• Required work:
Repeat only the stretch of lines below that runs from the line with "let chain := mix chain (line_hash l) in" through the line with "Definition checkpoint_generate (len", unaltered.

Start of Material to process

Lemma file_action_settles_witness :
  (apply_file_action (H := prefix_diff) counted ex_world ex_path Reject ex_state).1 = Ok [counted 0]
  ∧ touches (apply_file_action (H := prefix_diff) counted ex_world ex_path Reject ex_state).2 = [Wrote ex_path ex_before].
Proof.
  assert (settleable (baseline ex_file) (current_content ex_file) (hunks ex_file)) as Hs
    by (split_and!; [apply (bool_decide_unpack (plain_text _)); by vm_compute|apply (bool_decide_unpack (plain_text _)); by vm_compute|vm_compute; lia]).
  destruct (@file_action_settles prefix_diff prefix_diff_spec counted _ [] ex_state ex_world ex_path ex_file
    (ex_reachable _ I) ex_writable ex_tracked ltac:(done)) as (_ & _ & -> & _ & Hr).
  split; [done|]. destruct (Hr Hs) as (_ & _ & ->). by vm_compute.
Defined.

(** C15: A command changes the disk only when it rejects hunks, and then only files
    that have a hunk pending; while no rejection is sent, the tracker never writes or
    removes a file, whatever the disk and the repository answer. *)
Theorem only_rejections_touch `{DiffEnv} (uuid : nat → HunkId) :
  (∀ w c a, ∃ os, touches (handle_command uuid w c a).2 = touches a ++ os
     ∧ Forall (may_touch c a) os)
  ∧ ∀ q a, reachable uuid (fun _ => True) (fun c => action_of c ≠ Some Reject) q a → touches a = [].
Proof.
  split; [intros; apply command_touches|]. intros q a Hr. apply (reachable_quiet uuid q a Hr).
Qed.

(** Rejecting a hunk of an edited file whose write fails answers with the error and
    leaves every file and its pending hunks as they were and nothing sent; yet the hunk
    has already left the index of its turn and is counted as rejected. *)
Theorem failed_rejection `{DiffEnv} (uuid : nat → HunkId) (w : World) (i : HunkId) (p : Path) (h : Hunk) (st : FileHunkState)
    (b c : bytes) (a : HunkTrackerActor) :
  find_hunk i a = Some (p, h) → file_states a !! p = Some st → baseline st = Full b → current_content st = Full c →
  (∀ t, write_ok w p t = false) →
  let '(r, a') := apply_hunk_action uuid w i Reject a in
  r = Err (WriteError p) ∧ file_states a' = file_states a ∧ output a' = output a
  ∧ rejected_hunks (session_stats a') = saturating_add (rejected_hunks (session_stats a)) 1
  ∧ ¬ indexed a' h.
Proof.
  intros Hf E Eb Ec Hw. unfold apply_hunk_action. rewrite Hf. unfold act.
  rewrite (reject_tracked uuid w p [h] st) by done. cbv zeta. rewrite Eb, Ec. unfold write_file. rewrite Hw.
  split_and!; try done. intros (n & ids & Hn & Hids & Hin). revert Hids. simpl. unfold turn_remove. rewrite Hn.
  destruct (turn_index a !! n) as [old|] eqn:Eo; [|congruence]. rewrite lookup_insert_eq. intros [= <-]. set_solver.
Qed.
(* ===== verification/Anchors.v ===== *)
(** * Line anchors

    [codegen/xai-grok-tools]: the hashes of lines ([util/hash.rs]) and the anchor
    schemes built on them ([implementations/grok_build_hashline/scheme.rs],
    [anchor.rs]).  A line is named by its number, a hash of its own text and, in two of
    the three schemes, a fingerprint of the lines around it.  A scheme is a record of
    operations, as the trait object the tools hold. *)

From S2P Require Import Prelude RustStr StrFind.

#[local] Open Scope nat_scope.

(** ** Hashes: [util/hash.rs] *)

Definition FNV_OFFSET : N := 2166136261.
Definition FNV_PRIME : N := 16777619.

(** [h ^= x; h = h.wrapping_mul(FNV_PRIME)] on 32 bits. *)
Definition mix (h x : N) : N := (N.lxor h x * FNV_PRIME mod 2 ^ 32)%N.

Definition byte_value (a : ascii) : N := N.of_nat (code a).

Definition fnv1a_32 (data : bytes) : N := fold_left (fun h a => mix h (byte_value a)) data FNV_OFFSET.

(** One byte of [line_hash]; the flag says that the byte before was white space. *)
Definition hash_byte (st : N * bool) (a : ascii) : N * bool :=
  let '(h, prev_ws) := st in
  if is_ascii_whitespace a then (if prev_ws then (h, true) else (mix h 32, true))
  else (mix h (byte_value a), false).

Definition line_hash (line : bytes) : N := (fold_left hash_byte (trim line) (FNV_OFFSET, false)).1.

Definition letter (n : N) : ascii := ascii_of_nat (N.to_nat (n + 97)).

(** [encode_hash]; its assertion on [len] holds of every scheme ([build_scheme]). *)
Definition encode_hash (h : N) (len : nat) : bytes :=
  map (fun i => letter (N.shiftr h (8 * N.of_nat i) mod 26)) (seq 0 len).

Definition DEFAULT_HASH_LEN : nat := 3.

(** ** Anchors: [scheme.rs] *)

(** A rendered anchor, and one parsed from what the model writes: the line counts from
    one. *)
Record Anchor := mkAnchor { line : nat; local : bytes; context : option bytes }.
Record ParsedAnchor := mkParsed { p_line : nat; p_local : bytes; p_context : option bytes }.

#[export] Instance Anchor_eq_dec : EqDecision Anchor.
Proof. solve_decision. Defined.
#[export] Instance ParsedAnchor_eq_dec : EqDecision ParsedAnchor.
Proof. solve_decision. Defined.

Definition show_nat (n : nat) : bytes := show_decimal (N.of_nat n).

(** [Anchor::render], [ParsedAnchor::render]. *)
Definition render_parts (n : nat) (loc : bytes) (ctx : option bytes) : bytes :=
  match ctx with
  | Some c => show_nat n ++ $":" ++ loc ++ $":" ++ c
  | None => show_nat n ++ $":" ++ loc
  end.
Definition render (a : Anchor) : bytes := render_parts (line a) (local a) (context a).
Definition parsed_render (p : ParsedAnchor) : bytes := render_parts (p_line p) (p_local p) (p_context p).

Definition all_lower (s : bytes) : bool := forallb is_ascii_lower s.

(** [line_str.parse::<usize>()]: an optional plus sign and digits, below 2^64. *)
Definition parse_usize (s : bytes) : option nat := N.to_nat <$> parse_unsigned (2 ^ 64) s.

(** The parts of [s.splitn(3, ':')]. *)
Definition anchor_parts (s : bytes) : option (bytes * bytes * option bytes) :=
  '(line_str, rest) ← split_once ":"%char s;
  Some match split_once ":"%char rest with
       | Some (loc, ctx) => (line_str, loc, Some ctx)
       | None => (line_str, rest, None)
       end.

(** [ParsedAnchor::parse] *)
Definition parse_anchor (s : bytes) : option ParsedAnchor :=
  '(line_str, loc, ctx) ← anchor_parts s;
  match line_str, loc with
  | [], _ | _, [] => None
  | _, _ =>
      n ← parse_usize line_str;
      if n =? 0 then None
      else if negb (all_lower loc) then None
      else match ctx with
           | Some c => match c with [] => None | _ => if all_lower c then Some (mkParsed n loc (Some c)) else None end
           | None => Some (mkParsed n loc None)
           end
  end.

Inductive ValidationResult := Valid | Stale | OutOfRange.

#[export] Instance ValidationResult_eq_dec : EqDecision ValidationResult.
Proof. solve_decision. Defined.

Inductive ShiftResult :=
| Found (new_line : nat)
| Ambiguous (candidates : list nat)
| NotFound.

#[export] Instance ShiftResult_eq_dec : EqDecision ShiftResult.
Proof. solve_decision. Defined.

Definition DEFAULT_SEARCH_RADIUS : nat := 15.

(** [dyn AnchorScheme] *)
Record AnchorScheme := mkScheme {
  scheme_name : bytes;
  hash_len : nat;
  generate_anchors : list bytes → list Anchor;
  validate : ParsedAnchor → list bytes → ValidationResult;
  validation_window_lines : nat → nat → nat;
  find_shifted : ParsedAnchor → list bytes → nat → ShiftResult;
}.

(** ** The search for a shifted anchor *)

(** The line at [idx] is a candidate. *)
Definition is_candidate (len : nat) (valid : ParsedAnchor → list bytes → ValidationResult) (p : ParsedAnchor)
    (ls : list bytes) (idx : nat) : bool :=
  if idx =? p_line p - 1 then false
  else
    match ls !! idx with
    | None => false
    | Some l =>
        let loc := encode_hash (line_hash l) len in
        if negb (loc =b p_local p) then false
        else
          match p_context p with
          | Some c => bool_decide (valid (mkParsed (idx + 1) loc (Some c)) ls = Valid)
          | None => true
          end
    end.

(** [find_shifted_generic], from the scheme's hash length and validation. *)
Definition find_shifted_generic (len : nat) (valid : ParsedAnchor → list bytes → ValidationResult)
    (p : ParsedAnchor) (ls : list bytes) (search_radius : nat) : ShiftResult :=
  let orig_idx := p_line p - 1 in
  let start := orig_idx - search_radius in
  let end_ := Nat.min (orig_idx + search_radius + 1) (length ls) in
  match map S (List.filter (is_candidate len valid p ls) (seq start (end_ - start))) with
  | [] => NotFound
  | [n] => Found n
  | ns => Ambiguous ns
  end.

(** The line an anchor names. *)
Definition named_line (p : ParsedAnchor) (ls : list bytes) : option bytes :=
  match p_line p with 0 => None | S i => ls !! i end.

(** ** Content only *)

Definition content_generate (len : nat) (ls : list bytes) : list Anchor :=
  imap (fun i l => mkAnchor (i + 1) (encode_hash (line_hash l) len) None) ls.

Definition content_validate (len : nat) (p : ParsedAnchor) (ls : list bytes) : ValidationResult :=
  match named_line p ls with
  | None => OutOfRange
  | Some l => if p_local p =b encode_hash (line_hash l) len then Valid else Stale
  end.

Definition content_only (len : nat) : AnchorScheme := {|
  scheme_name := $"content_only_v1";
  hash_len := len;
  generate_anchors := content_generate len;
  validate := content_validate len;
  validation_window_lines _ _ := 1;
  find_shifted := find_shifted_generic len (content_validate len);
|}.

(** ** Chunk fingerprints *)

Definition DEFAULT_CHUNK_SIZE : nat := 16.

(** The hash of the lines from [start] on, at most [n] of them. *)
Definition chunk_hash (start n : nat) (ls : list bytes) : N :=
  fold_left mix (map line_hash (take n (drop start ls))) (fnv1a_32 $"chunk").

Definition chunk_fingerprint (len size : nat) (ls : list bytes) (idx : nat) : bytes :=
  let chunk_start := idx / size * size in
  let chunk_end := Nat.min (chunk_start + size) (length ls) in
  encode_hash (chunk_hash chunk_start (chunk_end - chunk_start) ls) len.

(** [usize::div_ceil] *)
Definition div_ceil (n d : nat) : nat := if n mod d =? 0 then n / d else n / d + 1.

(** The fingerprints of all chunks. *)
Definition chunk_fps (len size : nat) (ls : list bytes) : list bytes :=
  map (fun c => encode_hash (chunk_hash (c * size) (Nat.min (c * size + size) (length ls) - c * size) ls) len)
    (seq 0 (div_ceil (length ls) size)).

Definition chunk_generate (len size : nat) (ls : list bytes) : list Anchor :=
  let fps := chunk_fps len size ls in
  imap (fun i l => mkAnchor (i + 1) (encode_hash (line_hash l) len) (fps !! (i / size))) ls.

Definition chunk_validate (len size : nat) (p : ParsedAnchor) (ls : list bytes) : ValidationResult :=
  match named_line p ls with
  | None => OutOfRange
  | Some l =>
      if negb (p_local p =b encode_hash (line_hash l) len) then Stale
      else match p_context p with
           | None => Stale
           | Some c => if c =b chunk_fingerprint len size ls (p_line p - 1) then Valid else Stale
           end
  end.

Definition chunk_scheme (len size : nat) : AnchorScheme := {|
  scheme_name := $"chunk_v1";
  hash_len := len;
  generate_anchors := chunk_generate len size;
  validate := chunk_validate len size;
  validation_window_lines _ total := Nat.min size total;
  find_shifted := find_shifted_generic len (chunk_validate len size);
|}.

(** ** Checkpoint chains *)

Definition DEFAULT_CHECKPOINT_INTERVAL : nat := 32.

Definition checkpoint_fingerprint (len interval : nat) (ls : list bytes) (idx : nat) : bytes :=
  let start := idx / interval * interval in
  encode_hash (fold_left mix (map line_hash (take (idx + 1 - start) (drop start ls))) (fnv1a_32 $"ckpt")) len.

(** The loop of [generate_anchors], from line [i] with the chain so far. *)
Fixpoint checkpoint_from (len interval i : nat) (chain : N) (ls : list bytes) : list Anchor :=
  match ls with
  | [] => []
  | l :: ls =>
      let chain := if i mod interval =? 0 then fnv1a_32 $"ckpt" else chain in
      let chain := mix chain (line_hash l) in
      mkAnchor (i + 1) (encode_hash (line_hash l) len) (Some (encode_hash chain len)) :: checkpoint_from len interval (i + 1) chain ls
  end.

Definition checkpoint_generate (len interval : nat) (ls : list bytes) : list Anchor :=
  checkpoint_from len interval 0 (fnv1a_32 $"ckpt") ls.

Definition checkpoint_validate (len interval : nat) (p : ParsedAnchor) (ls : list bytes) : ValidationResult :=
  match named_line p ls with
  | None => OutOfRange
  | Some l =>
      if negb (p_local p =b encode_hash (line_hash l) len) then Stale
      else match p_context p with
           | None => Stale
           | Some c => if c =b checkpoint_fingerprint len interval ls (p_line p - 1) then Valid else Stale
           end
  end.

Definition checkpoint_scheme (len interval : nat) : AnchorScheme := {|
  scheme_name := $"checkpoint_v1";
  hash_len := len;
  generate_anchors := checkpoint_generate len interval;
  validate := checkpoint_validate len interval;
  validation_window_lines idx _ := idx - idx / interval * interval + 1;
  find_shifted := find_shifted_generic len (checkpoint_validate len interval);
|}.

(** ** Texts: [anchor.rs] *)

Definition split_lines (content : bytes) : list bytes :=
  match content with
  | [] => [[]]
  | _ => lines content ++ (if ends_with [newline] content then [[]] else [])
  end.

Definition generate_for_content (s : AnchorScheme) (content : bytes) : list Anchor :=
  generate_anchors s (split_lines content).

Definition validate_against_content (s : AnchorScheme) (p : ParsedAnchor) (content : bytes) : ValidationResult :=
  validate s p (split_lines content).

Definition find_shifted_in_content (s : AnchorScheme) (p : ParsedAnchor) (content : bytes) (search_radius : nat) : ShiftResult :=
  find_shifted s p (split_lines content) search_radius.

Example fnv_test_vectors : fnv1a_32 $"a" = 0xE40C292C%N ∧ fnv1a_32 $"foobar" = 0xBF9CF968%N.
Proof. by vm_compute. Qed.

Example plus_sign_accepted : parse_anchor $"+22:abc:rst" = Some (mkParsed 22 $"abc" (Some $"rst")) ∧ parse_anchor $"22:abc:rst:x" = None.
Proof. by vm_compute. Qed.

End of Material to process

• Answer area:
      let chain := mix chain (line_hash l) in
      mkAnchor (i + 1) (encode_hash (line_hash l) len) (Some (encode_hash chain len)) :: checkpoint_from len interval (i + 1) chain ls
  end.

Definition checkpoint_generate (len interval : nat) (ls : list bytes) : list Anchor :=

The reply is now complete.